WHAT THIS TASK INVOLVES: Go to the line in the entries below that holds "[ml] and [mr]" and repeat exactly from there through the line that holds "Lemma sides_right_mono r", inclusive.

PROVIDED MATERIAL:
_ _ _
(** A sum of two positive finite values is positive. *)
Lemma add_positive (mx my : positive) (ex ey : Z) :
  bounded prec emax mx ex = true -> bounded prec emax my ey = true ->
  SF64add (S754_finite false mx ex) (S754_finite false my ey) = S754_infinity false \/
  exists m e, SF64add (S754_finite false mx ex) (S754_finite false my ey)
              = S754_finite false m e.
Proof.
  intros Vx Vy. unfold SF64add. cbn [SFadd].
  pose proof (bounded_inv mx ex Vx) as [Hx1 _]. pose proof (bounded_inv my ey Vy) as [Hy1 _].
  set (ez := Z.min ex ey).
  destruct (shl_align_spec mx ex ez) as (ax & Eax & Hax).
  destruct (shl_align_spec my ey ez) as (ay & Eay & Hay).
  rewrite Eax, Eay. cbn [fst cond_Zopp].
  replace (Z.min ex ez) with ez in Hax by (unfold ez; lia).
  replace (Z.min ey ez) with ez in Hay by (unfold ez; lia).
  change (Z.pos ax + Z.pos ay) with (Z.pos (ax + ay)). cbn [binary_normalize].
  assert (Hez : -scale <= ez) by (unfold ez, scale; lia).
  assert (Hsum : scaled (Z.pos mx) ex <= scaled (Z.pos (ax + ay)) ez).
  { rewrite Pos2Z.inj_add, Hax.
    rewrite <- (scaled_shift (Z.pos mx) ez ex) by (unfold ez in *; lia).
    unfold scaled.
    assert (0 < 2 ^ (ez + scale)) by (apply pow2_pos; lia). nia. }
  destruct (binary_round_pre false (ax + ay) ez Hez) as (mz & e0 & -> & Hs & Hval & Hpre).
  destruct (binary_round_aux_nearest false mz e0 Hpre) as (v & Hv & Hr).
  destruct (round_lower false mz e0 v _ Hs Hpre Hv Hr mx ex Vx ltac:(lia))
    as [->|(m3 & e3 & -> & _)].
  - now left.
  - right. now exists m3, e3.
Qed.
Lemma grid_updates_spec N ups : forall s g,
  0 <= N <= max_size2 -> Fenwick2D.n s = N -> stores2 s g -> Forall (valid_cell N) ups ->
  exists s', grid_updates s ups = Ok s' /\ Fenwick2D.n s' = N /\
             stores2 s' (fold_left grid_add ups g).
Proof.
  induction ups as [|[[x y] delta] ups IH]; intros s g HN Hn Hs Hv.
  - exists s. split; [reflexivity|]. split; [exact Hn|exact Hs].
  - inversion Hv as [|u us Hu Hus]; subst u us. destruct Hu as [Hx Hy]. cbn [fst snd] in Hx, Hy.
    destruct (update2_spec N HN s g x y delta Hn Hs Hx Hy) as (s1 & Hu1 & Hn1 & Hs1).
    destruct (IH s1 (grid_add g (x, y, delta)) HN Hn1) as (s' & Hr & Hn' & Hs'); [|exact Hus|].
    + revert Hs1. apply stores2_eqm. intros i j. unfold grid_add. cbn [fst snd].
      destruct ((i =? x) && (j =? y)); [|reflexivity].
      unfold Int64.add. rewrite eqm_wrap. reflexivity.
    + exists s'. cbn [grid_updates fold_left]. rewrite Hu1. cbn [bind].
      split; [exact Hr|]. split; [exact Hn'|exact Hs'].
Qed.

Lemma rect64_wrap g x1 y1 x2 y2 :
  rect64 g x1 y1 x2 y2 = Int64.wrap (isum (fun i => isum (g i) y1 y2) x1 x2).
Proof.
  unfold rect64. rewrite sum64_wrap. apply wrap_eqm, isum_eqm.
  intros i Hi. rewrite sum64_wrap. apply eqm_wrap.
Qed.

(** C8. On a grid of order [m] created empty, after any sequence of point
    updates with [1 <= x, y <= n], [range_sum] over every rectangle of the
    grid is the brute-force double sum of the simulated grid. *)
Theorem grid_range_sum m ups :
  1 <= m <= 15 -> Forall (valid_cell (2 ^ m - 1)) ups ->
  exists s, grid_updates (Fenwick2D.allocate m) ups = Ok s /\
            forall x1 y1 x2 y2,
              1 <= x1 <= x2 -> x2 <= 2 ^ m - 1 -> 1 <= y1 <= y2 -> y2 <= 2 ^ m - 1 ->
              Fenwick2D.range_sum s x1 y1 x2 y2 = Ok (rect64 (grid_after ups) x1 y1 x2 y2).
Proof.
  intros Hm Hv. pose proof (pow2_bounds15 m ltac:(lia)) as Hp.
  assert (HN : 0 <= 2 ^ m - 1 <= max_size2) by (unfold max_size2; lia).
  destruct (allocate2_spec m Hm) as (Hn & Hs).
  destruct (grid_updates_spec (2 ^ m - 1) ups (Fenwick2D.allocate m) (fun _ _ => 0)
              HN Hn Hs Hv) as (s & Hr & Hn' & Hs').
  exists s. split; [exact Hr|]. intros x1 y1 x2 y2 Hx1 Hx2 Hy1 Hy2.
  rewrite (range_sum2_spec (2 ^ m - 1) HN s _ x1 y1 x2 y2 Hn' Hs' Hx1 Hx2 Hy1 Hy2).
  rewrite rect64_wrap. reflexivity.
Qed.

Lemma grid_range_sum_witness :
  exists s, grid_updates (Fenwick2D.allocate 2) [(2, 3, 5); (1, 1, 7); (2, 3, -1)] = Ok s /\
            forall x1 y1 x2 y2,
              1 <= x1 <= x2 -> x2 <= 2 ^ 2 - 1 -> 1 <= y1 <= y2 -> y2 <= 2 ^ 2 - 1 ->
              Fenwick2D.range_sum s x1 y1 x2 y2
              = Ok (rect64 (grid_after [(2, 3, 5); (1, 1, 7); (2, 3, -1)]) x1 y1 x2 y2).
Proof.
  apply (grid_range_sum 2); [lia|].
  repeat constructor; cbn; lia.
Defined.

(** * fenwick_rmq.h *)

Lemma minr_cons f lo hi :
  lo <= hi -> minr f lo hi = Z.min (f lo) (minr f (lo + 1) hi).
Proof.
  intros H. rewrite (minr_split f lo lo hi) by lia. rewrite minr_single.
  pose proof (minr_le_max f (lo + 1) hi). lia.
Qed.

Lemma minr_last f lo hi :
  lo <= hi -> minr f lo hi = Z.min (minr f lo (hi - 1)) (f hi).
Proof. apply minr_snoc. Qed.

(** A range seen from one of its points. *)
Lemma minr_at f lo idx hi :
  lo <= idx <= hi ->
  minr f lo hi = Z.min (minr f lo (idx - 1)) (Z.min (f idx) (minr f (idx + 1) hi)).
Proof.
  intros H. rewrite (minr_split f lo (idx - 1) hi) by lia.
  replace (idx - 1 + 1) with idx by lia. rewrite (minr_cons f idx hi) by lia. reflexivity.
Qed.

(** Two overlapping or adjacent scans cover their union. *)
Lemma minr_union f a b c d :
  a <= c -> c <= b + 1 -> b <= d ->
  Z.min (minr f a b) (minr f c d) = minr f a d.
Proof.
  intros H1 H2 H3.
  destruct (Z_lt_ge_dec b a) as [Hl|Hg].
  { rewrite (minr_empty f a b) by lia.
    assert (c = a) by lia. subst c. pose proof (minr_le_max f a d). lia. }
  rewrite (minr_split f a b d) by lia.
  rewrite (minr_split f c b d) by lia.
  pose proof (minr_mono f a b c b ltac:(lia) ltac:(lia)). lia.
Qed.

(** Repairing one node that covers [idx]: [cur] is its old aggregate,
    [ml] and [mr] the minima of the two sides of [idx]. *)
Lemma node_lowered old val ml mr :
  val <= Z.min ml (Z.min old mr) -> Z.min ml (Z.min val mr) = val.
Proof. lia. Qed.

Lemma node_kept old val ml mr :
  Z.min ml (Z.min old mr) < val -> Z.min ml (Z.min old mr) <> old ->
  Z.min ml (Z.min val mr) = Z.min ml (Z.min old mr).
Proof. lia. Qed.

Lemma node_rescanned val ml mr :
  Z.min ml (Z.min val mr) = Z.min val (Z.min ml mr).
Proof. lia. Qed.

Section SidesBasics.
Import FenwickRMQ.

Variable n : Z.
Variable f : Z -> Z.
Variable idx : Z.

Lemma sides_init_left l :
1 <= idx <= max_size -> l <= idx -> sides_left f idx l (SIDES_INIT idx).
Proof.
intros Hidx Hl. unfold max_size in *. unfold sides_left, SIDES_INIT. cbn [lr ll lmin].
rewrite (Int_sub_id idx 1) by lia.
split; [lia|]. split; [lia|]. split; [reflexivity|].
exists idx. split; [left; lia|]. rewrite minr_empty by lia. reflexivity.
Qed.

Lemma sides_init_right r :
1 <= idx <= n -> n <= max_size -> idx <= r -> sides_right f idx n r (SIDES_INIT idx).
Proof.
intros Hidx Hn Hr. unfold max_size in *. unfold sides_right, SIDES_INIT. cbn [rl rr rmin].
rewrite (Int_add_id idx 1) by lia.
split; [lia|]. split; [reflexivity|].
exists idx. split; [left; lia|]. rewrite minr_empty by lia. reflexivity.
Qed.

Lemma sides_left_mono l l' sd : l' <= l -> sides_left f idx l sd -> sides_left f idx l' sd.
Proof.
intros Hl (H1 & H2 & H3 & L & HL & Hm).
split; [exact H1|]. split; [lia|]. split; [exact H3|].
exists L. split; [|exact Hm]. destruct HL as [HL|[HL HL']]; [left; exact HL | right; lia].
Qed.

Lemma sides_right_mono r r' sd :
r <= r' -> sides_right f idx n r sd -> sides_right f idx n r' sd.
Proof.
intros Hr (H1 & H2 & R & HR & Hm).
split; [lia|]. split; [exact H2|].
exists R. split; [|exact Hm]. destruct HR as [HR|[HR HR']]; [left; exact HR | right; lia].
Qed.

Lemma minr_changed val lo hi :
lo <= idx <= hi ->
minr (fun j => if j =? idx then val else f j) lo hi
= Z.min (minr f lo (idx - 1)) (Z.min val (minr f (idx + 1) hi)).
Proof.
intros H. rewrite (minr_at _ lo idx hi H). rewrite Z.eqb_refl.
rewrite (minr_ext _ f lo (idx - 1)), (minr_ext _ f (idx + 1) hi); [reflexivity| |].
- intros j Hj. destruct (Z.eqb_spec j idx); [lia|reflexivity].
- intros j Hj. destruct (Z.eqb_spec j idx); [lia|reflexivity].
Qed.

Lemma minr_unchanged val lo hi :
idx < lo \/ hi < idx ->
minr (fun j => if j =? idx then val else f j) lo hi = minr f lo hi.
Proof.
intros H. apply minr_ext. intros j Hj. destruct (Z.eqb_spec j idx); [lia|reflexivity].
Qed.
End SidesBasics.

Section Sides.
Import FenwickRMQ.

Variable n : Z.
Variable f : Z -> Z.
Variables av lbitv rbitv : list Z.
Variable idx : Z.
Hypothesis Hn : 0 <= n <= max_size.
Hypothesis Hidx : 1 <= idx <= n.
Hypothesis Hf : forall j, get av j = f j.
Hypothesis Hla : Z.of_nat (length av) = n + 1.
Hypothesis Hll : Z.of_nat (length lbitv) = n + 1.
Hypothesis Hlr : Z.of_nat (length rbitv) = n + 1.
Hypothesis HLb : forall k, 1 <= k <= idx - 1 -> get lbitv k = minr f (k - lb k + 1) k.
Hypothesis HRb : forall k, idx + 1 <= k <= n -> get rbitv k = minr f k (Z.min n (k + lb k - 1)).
_ _ _
WRITTEN SOLUTION:
    [ml] and [mr] the minima of the two sides of [idx]. *)
Lemma node_lowered old val ml mr :
  val <= Z.min ml (Z.min old mr) -> Z.min ml (Z.min val mr) = val.
Proof. lia. Qed.

Lemma node_kept old val ml mr :
  Z.min ml (Z.min old mr) < val -> Z.min ml (Z.min old mr) <> old ->
  Z.min ml (Z.min val mr) = Z.min ml (Z.min old mr).
Proof. lia. Qed.

Lemma node_rescanned val ml mr :
  Z.min ml (Z.min val mr) = Z.min val (Z.min ml mr).
Proof. lia. Qed.

Section SidesBasics.
Import FenwickRMQ.

Variable n : Z.
Variable f : Z -> Z.
Variable idx : Z.

Lemma sides_init_left l :
1 <= idx <= max_size -> l <= idx -> sides_left f idx l (SIDES_INIT idx).
Proof.
intros Hidx Hl. unfold max_size in *. unfold sides_left, SIDES_INIT. cbn [lr ll lmin].
rewrite (Int_sub_id idx 1) by lia.
split; [lia|]. split; [lia|]. split; [reflexivity|].
exists idx. split; [left; lia|]. rewrite minr_empty by lia. reflexivity.
Qed.

Lemma sides_init_right r :
1 <= idx <= n -> n <= max_size -> idx <= r -> sides_right f idx n r (SIDES_INIT idx).
Proof.
intros Hidx Hn Hr. unfold max_size in *. unfold sides_right, SIDES_INIT. cbn [rl rr rmin].
rewrite (Int_add_id idx 1) by lia.
split; [lia|]. split; [reflexivity|].
exists idx. split; [left; lia|]. rewrite minr_empty by lia. reflexivity.
Qed.

Lemma sides_left_mono l l' sd : l' <= l -> sides_left f idx l sd -> sides_left f idx l' sd.
Proof.
intros Hl (H1 & H2 & H3 & L & HL & Hm).
split; [exact H1|]. split; [lia|]. split; [exact H3|].
exists L. split; [|exact Hm]. destruct HL as [HL|[HL HL']]; [left; exact HL | right; lia].
Qed.

Lemma sides_right_mono r r' sd :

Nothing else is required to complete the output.